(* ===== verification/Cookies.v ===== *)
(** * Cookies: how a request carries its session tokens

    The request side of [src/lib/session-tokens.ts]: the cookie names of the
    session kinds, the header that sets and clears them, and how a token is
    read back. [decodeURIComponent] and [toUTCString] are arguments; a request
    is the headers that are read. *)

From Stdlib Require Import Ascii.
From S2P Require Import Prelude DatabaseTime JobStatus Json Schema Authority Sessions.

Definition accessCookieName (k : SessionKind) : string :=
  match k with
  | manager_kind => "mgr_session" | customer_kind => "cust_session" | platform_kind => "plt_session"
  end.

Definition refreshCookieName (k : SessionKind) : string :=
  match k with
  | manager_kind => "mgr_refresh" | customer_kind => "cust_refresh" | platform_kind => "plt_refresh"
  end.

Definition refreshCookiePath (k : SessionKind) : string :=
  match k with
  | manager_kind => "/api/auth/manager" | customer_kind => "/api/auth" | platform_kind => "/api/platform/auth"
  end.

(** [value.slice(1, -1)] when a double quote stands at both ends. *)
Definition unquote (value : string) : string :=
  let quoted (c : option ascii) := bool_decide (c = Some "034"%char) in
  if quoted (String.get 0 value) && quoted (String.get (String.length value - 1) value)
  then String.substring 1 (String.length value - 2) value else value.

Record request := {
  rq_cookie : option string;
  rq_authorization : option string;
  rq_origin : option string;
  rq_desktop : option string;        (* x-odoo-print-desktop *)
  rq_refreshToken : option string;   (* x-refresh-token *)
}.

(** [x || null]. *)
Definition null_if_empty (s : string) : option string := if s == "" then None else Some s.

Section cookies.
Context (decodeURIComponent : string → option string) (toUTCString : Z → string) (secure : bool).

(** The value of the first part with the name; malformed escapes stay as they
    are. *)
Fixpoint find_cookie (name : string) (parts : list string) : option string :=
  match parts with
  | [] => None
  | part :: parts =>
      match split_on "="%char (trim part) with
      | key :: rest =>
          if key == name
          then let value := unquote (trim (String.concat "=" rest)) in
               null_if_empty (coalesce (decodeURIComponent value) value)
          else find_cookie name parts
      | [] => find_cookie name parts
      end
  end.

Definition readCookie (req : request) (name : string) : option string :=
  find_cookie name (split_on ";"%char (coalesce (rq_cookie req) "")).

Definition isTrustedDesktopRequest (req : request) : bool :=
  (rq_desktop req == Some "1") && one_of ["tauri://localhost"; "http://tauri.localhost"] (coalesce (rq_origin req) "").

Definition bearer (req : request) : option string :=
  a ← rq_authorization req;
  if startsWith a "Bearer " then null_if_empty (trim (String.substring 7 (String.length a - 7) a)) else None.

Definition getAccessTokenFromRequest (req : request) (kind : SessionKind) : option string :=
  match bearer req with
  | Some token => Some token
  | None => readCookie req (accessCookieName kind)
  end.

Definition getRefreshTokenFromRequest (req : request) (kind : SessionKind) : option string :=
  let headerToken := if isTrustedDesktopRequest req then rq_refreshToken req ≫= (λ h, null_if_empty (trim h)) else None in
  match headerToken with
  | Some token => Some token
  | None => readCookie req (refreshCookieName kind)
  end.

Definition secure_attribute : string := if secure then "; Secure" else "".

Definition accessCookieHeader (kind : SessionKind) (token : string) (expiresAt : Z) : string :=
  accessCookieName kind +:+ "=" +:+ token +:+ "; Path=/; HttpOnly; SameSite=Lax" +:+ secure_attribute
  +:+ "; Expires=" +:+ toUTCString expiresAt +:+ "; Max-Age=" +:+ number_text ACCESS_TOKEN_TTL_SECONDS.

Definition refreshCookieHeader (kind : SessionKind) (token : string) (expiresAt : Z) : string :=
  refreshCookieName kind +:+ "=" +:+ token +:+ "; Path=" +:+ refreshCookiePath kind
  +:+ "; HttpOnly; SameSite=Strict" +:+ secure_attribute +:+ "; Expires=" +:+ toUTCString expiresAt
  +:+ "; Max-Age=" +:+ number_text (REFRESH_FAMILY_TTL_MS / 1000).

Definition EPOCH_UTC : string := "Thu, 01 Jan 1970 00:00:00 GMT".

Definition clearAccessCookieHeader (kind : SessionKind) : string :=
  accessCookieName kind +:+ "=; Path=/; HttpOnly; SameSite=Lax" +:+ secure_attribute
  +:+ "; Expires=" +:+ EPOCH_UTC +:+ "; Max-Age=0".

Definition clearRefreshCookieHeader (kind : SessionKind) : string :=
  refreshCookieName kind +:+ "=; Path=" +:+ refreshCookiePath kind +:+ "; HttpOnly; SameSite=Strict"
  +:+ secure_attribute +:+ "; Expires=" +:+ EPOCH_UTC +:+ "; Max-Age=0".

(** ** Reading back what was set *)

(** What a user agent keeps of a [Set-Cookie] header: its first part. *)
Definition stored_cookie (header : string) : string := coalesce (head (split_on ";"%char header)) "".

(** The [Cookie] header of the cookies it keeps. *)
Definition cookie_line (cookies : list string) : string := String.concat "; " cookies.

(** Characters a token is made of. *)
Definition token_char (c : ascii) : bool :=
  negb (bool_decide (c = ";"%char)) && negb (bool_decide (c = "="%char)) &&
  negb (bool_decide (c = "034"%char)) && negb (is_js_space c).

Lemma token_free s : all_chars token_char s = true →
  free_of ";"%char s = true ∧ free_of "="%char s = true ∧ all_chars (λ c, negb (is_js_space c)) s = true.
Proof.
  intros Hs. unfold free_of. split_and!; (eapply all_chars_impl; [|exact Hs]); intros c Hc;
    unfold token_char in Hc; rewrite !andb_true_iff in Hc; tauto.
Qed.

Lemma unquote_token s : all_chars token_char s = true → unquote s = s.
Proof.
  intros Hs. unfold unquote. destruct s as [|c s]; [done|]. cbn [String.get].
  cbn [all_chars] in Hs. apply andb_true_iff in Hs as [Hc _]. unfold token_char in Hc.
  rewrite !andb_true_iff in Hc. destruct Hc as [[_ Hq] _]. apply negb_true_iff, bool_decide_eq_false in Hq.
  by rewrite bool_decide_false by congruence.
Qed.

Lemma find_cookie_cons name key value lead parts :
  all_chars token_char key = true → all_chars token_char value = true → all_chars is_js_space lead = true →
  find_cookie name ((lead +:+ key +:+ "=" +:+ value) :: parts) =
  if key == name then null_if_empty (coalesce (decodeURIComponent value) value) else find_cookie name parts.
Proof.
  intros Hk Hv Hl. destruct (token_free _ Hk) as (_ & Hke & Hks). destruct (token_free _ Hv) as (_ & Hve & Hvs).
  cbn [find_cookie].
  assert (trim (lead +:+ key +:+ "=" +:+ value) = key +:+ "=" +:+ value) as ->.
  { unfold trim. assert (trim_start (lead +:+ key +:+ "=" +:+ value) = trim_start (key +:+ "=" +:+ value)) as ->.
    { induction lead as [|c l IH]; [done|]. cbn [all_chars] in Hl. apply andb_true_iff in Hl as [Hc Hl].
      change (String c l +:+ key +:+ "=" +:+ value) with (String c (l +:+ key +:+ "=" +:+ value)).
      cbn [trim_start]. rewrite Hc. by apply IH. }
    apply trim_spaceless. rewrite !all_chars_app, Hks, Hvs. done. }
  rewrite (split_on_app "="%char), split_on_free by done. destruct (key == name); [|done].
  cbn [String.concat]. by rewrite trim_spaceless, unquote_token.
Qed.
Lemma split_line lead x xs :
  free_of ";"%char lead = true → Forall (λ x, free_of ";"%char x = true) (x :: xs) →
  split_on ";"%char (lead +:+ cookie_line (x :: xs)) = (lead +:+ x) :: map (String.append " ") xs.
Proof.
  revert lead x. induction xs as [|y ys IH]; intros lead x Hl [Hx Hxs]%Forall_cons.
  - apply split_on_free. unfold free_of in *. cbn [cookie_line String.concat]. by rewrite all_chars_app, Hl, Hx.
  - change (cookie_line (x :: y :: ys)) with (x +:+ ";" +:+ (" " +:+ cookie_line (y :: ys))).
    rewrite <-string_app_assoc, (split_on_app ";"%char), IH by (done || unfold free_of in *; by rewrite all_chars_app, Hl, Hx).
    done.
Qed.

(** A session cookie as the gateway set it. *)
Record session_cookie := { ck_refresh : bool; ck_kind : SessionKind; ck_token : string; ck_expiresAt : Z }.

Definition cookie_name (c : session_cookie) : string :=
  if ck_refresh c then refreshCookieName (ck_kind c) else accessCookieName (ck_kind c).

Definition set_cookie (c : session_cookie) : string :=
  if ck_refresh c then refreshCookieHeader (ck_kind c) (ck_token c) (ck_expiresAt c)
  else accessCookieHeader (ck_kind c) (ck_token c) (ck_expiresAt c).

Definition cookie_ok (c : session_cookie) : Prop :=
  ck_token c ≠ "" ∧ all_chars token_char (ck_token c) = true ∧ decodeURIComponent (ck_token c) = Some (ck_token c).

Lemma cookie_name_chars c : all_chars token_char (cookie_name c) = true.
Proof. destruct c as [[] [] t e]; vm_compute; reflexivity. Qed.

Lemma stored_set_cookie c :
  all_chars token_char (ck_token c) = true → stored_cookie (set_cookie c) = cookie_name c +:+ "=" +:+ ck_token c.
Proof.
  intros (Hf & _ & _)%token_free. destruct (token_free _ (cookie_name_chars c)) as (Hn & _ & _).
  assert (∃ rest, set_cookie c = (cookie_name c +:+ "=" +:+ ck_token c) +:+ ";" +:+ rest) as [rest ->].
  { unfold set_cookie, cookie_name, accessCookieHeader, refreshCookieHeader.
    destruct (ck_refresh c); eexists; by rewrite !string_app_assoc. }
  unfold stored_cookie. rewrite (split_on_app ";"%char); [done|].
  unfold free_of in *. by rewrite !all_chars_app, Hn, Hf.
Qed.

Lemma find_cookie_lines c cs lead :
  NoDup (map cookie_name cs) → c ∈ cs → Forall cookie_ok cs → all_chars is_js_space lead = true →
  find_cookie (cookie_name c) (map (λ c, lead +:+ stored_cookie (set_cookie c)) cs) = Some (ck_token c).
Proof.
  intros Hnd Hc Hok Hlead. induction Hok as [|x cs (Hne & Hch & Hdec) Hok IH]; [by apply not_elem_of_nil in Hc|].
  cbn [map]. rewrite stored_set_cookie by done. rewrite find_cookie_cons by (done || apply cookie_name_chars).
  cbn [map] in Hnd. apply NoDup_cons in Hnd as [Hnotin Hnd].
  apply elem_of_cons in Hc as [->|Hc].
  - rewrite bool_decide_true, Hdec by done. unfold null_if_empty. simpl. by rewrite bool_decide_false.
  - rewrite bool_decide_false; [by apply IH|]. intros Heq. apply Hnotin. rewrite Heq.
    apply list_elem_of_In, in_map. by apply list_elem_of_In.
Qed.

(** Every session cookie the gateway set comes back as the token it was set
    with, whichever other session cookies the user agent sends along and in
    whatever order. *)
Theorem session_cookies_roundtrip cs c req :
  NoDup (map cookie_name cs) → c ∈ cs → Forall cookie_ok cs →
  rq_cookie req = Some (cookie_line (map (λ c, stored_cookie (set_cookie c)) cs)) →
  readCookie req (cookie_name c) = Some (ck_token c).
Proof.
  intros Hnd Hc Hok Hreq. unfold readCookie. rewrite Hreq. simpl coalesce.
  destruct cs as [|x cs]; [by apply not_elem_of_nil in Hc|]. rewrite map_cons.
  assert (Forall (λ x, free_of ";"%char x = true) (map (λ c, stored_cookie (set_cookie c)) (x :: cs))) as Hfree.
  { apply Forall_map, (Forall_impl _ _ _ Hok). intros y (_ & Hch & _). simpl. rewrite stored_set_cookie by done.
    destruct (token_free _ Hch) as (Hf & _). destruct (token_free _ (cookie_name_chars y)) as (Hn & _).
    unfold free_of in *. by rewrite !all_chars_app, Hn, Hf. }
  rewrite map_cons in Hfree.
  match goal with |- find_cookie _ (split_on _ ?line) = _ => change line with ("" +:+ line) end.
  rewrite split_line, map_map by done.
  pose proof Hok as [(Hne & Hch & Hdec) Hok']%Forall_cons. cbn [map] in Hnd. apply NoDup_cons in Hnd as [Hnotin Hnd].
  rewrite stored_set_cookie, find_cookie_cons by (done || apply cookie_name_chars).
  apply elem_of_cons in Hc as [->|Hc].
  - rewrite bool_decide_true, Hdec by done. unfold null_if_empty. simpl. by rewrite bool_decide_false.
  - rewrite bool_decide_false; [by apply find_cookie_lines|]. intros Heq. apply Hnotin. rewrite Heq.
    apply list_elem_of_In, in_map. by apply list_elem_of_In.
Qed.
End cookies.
====
## Goal of the exercise:
Among the lines of the data, some may contain the string "induction"; report how many, and nothing more.

## Expected output:
3